Proposition 64 passed in November, legalizing recreational marijuana use in California. Starting Jan. 1, 2018, commercial cultivation and retail sales of cannabis will also begin, legalizing a potentially multibillion dollar industry.
The Daily Bruin traveled to Northern California and Oregon to investigate what changes are ahead for California’s cannabis industry, which has long produced a majority of the nation’s cannabis, and see how a pair of college students built a successful business with the plant.
The snowy cap of Mount Shasta pokes through dairy farms in the northernmost tip of California. Not far away, a lone trailer stands off the highway next to a square of wooden fencing on a grassy hill.
The trailer, filled with fans, wires and hangers, looks abandoned. But in the winter, it is used to hang and trim thousands of dollars of high-quality marijuana.
The owner of the trailer, Connor Kramme, a recent UC Berkeley graduate, finished trimming the year’s crop a few months ago. While he tended to his 198-plant farm, his younger brother Christian Kramme, a third-year microbiology, immunology and molecular genetics student at UCLA, brainstormed innovative cannabis product ideas.

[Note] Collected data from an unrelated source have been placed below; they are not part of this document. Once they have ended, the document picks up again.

(** A literal with indexing. *)
Lemma encode_indexing_ok h b i name value old w :
  table_ok (hp_encoder h) → holds b old → 0 < bu_max_capacity b → is_u32 i →
  blen name <= hp_max_string_bytes h → blen value <= hp_max_string_bytes h →
  (i ≠ 0 → fst <$> entry_at (fields_of (hp_encoder h)) i = Some name) →
  ∃ rc h' b' w',
    ('(rc, b) ← put_flagged fresh b i 6 64; if negb (rc =? 0) then mret (-1, h, b) else
     '(rc, b) ← put_literal fresh b i name value; if negb (rc =? 0) then mret (-1, h, b) else
     '(rc, t) ← dyn_table_add (hp_encoder h) name value;
     if negb (rc =? 0) then mret (-1, set_encoder h t, b) else mret (0, set_encoder h t, b)) w
      = Some ((rc, h', b'), w') ∧
    coded (short_literal i name value ∧ field_size (name, value) <= SIZE_MAX ∧
      instr_room (dt_max_entries (hp_encoder h)) (fields_of (hp_encoder h)) (dt_max_size (hp_encoder h)) (Literal true i name value)
        [(name, value)]) h b old (name, value) w rc h' b' w'.
Proof.
  intros Ht Hold Hm Hi Hn Hv He.
  destruct (put_indexed_literal true b i name value Hi Hm w old Hold) as (rc & b1 & w1 & E & Hmx & Hbl & Hrc & Hs).
  rewrite (run_two h _ _ (λ b, '(rc, t) ← dyn_table_add (hp_encoder h) name value;
     if negb (rc =? 0) then mret (-1, set_encoder h t, b) else mret (0, set_encoder h t, b)) w rc b1 w1 E).
  pose proof (literal_bytes_len true i name value) as Hlen. cbn [negb]. unfold instr_room, alen. rewrite fields_of_length.
  destruct Hrc as [(-> & HP & Hh)|[-> Hk]]; cbn [Z.eqb negb].
  2: { exists (-1), h, b1, w1. split; [done|]. split; [by apply same_context_refl|done|lia|by right|].
       intros j (HP & _ & Hroom) Hj Hfit. apply (Hs j); [done|by apply (supply_weaken (8 + j)); [lia|]|lia]. }
  destruct (table_add_ok (hp_encoder h) name value w1 Ht) as (rc & t & w2 & E2 & Ht2 & Hms & Hme & Hbl2 & Hrc & Hsp). wstep E2.
  exists rc, (set_encoder h t), b1, w2. split; [destruct Hrc as [(-> & _)|[-> _]]; done|].
  split; [by exists t|done|cbn [hp_encoder set_encoder]; lia| |].
  - destruct Hrc as [(-> & Hf & Hcount)|[-> Hk]]; [left|right; eauto]. split; [done|].
    assert (∀ f, f ∈ [(name, value)] → field_size f <= dt_max_size (hp_encoder h) →
      Z.of_nat (length (dt_entries (hp_encoder h))) < dt_max_entries (hp_encoder h)) as Hroom
      by (intros f ->%list_elem_of_singleton; exact Hcount).
    exists (Literal true i (if i =? 0 then name else []) value).
    assert (instr_bytes (Literal true i (if i =? 0 then name else []) value) = instr_bytes (Literal true i name value)) as ->
      by (cbn [instr_bytes]; by destruct (i =? 0)).
    split; [|done]. destruct HP as [HP1 HP2]. pose proof (blen_nonneg name).
    split; [|cbn [apply_instr]|unfold instr_room, alen; by rewrite fields_of_length].
    + intros ms. split; [done|]. destruct (Z.eqb_spec i 0); rewrite ?blen_nil; [auto|lia].
    + destruct (Z.eqb_spec i 0); [|rewrite He by done]; cbn; by rewrite Hf, Hms.
  - intros j (HP' & Hsz & Hroom) Hj Hfit. destruct (Hs (3 + j)%nat HP') as [_ Hj1]; [done|lia|].
    apply Hsp; [done|done|]. intros Hle. apply (Hroom (name, value)); [set_solver|done].
Qed.

Lemma coded_weaken (P Q : Prop) h b old f w rc h' b' w' :
  (Q → P) → coded P h b old f w rc h' b' w' → coded Q h b old f w rc h' b' w'.
Proof. intros HQ [Hc Hm Hb Hr Hs]. split; try done. intros j Hq. apply Hs. auto. Qed.

(** The table takes one entry more, if it takes the header at all. *)
Definition entry_room (t : hpack_dyn_table_t) (f : field) : Prop :=
  field_size f <= dt_max_size t → alen (dt_entries t) < dt_max_entries t.

Lemma encode_header_ok h b f old w :
  table_ok (hp_encoder h) → holds b old → 0 < bu_max_capacity b →
  ∃ rc h' b' w', encode_header fresh h b (MkHeader (Some f.1) (Some f.2)) w = Some ((rc, h', b'), w') ∧
    coded (encodable h f ∧ entry_room (hp_encoder h) f) h b old f w rc h' b' w'.
Proof.
  intros Ht Hold Hm. destruct f as [name value]. unfold encode_header, encodable. cbn [hd_name hd_value fst snd].
  destruct (Z.ltb_spec (hp_max_string_bytes h) (blen name)) as [Hbig|Hn].
  { exists (-1), h, b, w. split; [done|]. split; [by apply same_context_refl|done|lia|right; eauto|]. intros j [? _]. lia. }
  destruct (Z.ltb_spec (hp_max_string_bytes h) (blen value)) as [Hbig|Hv].
  { exists (-1), h, b, w. split; [done|]. split; [by apply same_context_refl|done|lia|right; eauto|]. intros j [? _]. lia. }
  cbn [orb]. fold (find_index (hp_encoder h) name value false).
  change (if static_find_full name value =? 0 then _ else _) with (find_index (hp_encoder h) name value false).
  pose proof (find_index_sound (hp_encoder h) name value false Ht) as Hfs.
  pose proof (find_index_word (hp_encoder h) name value false Ht) as Hfw.
  destruct (Z.eqb_spec (find_index (hp_encoder h) name value false) 0) as [_|Hne]; cbn [negb].
  2: { destruct (Hfs Hne) as ([n v] & Hf & Hf1 & Hf2). cbn in Hf1, Hf2. rewrite Hf1, (Hf2 eq_refl) in Hf.
       destruct (encode_indexed_ok h b (name, value) _ old w Ht Hold Hm Hfw Hf) as (rc & h' & b' & w' & E & Hc).
       exists rc, h', b', w'. split; [exact E|]. revert Hc. by apply coded_weaken. }
  change (if static_find_name name =? 0 then _ else _) with (find_index (hp_encoder h) name [] true).
  pose proof (find_index_sound (hp_encoder h) name [] true Ht) as Hns.
  pose proof (find_index_word (hp_encoder h) name [] true Ht) as Hnw. set (i := find_index (hp_encoder h) name [] true) in *.
  assert (i ≠ 0 → fst <$> entry_at (fields_of (hp_encoder h)) i = Some name) as He.
  { intros Hi. destruct (Hns Hi) as (f & -> & <- & _). done. }
  assert (encodable h (name, value) → short_literal i name value) as Hshort by (unfold encodable, short_literal; cbn; tauto).
  destruct (dt_max_size (hp_encoder h) =? 0).
  - destruct (encode_plain_ok h b i name value old w Ht Hold Hm Hnw Hn Hv He) as (rc & h' & b' & w' & E & Hc).
    exists rc, h', b', w'. split; [exact E|]. revert Hc. apply coded_weaken. intros [? _]. by apply Hshort.
  - destruct (encode_indexing_ok h b i name value old w Ht Hold Hm Hnw Hn Hv He) as (rc & h' & b' & w' & E & Hc).
    exists rc, h', b', w'. split; [exact E|]. revert Hc. apply coded_weaken. intros [Hen Hroom]. split; [by apply Hshort|].
    destruct Hen as (_ & _ & H1 & H2). cbn in H1, H2. split; [unfold field_size, SIZE_MAX, UINT64_MAX; cbn; lia|].
    intros f ->%list_elem_of_singleton. unfold alen. rewrite fields_of_length. exact Hroom.
Qed.

(** ** A list of headers *)

(** However the headers go, the table never runs out of entries: there are
    entries enough for all of them, or no header is empty and the size limit
    is reached before the limit of entries. *)
Definition roomy (t : hpack_dyn_table_t) (fs : list field) : Prop :=
  alen (dt_entries t) + alen fs <= dt_max_entries t ∨
  dt_max_size t < 33 * dt_max_entries t ∧ Forall (λ f, 33 <= field_size f) (fields_of t ++ fs).

Lemma fields_size_33 l : Forall (λ f, 33 <= field_size f) l → 33 * alen l <= fields_size l.
Proof. unfold alen. induction 1 as [|f l Hf _ IH]; cbn [fields_size length]; lia. Qed.

Lemma roomy_entry t f fs : table_ok t → roomy t (f :: fs) → entry_room t f.
Proof.
  intros [[_ Hs _ _ _ _ _] Hle] [Hn|[Hn Hf]] _.
  - unfold alen in *. cbn [length] in Hn. lia.
  - apply Forall_app in Hf as [Hf%fields_size_33 _]. unfold alen in *. rewrite fields_of_length in Hf. lia.
Qed.

Lemma insert_field_le max f l : (length (insert_field max f l) <= S (length l))%nat ∧ (∀ g, g ∈ insert_field max f l → g = f ∨ g ∈ l).
Proof.
  unfold insert_field. destruct (max <? field_size f); [split; [lia|auto]|]. pose proof (fit_prefix max (f :: l)) as [k Hk]. split.
  - apply (f_equal length) in Hk. rewrite length_app in Hk. cbn [length] in Hk. lia.
  - intros g Hg. assert (g ∈ f :: l) as Hin by (rewrite Hk; apply elem_of_app; by left). by apply elem_of_cons in Hin.
Qed.

Lemma apply_instr_one l max x l' max' f :
  apply_instr l max x = Some (l', max', [f]) → max' = max ∧ (l' = l ∨ l' = insert_field max f l).
Proof.
  destruct x as [i|ix i name value|size]; cbn [apply_instr]; intros H.
  - destruct (entry_at l i); [|done]. injection H as <- <- _. auto.
  - destruct (if i =? 0 then _ else _) as [n|]; [|done]. injection H as <- <- <-. destruct ix; auto.
  - done.
Qed.

Lemma roomy_step h h' x f fs :
  same_context h h' → writes h h' x [f] → roomy (hp_encoder h) (f :: fs) → roomy (hp_encoder h') fs.
Proof.
  intros (t & -> & _ & Hms & Hme) [_ Ha _] Hr. cbn [hp_encoder set_encoder] in *. apply apply_instr_one in Ha as [_ Hl].
  destruct (insert_field_le (dt_max_size (hp_encoder h)) f (fields_of (hp_encoder h))) as [Hlen Hin].
  assert ((length (dt_entries t) <= S (length (dt_entries (hp_encoder h))))%nat ∧ ∀ g, g ∈ fields_of t → g = f ∨ g ∈ fields_of (hp_encoder h)) as [Hlt Hgt].
  { rewrite <-!fields_of_length. destruct Hl as [-> | ->]; [split; [lia|auto]|done]. }
  unfold roomy. rewrite Hms, Hme. destruct Hr as [Hr|[Hr Hf]]; [left|right].
  - unfold alen in *. cbn [length] in Hr. lia.
  - split; [done|]. rewrite Forall_forall in Hf |- *. intros g [Hg|Hg]%elem_of_app; apply Hf; apply elem_of_app; [|right; by right].
    destruct (Hgt g Hg) as [-> |]; [right; by left|by left].
Qed.

(** What coding the headers does. *)
Record all_coded (P : Prop) (k n : nat) (size : Z) h b (old : list Z) (l : list field) (max : Z) (fs : list field) (w : world)
    (rc : Z) h' b' (w' : world) : Prop := {
  ac_max : bu_max_capacity b' = bu_max_capacity b;
  ac_blocks : w_blocks w' - table_blocks (hp_encoder h') = w_blocks w - table_blocks (hp_encoder h);
  ac_result : rc = 0 ∧ (∃ xs, holds b' (old ++ instrs_bytes xs) ∧
      (∀ md, dt_max_size (hp_encoder h) <= md → Forall (takes_within (hp_max_string_bytes h) md) xs) ∧
      apply_instrs l max xs = Some (fields_of (hp_encoder h'), dt_max_size (hp_encoder h'), fs) ∧
      instrs_room (dt_max_entries (hp_encoder h)) l max xs ∧ (length xs <= n)%nat ∧ blen (instrs_bytes xs) <= size)
    ∨ rc = -1 ∧ ∃ kept, holds b' kept;
  ac_success : ∀ j, P → supply (k + j) w → bu_size b + size <= bu_max_capacity b → rc = 0 ∧ supply j w'
}.

Definition header_of (f : field) : chttp_h2_hpack_header := MkHeader (Some f.1) (Some f.2).

Lemma encode_headers_ok fs h b old w :
  table_ok (hp_encoder h) → holds b old → 0 < bu_max_capacity b →
  ∃ rc h' b' w', encode_headers fresh h b (header_of <$> fs) w = Some ((rc, h', b'), w') ∧ same_context h h' ∧
    all_coded (Forall (encodable h) fs ∧ roomy (hp_encoder h) fs) (8 * length fs) (length fs) (fields_size fs) h b old
      (fields_of (hp_encoder h)) (dt_max_size (hp_encoder h)) fs w rc h' b' w'.
Proof.
  revert h b old w. induction fs as [|f fs IH]; intros h b old w Ht Hold Hm; cbn [fmap list_fmap encode_headers].
  - exists 0, h, b, w. split; [done|]. split; [by apply same_context_refl|]. split; [done|lia| |].
    + left. split; [done|]. exists []. cbn. rewrite app_nil_r. done.
    + intros j _ Hj _. done.
  - destruct (encode_header_ok h b f old w Ht Hold Hm) as (rc & h1 & b1 & w1 & E & [Hc1 Hm1 Hb1 Hr1 Hs1]). wstep E.
    destruct Hr1 as [[-> (x & Hx & Hh1 & Hlen1)]|[-> Hk]]; cbn [Z.eqb negb].
    2: { exists (-1), h1, b1, w1. split; [done|]. split; [done|]. split; [done|done|by right|].
         intros j [[Hen _]%Forall_cons Hrm] Hj Hfit. destruct (Hs1 (8 * length fs + j)%nat) as [? _]; [| | |done].
         - split; [done|by eapply roomy_entry].
         - eapply supply_weaken; [|exact Hj]. cbn [length]. lia.
         - cbn [fields_size] in Hfit. pose proof (fields_size_bound fs). unfold alen in *. lia. }
    pose proof Hc1 as (t1 & Hh1' & Ht1 & Hms1 & Hme1). pose proof (holds_size _ _ Hh1) as [Hsz1 _]. pose proof (holds_size _ _ Hold) as [Hsz _].
    rewrite blen_app in Hsz1.
    destruct (IH h1 b1 (old ++ instr_bytes x) w1) as (rc & h2 & b2 & w2 & E2 & Hc2 & [Hm2 Hb2 Hr2 Hs2]); [by rewrite Hh1'|exact Hh1|lia|].
    exists rc, h2, b2, w2. split; [exact E2|]. split.
    { destruct Hc2 as (t2 & -> & Ht2 & Hms2 & Hme2). rewrite Hh1' in Hms2, Hme2 |- *. exists t2. cbn in *.
      split; [done|]. split; [done|]. split; congruence. }
    split; [congruence|lia| |].
    + destruct Hr2 as [(-> & xs & Hh2 & Htk & Hap & Hrm & Hln & Hbx)|Hk]; [left|by right]. split; [done|]. exists (x :: xs).
      destruct Hx as [Hx1 Hx2 Hx3]. rewrite Hh1' in Htk. cbn [hp_encoder set_encoder hp_max_string_bytes] in Htk. rewrite Hms1 in Htk.
      split; [by rewrite <-app_assoc in Hh2|]. split; [intros md Hmd; constructor; auto|]. split.
      { cbn [apply_instrs]. rewrite Hx2. cbn [mbind option_bind]. rewrite Hap. done. }
      split; [|split; [cbn [length]; lia|]; change (instrs_bytes (x :: xs)) with (instr_bytes x ++ instrs_bytes xs); rewrite blen_app;
        cbn [fields_size]; lia]. intros l' max' out Ha. rewrite Hx2 in Ha. injection Ha as <- <- <-. split; [done|].
      rewrite Hh1' in Hrm |- *. cbn [hp_encoder set_encoder] in Hrm |- *. by rewrite Hme1 in Hrm.
    + intros j [[Hen Hens]%Forall_cons Hrm] Hj Hfit. cbn [fields_size] in Hfit. pose proof (fields_size_bound fs) as Hfb. unfold alen in Hfb.
      destruct (Hs1 (8 * length fs + j)%nat) as [_ Hj1].
      { split; [done|by eapply roomy_entry]. }
      { eapply supply_weaken; [|exact Hj]. cbn [length]. lia. }
      { lia. }
      apply Hs2; [|done|lia]. split; [|by eapply roomy_step]. rewrite Hh1'. exact Hens.
Qed.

The brothers began a cannabis delivery company, Green Box, in 2014 with significant success. But they know big changes are coming.
Cannabis cultivation, both medical and recreational, went from being an illicit underground endeavor to a protected industry in November 2016. Proposition 64 legalized and began regulating recreational use and personal cultivation of marijuana in California, and will allow commercial sale of cannabis starting in 2018.
The proposition will allow the Kramme brothers to expand their outdoor medical grow to a larger commercial endeavor.
“Cannabis grows best outdoors,” Connor said. “(But) because people were afraid to grow outside, terrified that cops are going to come over and raid your house, they started going indoors.”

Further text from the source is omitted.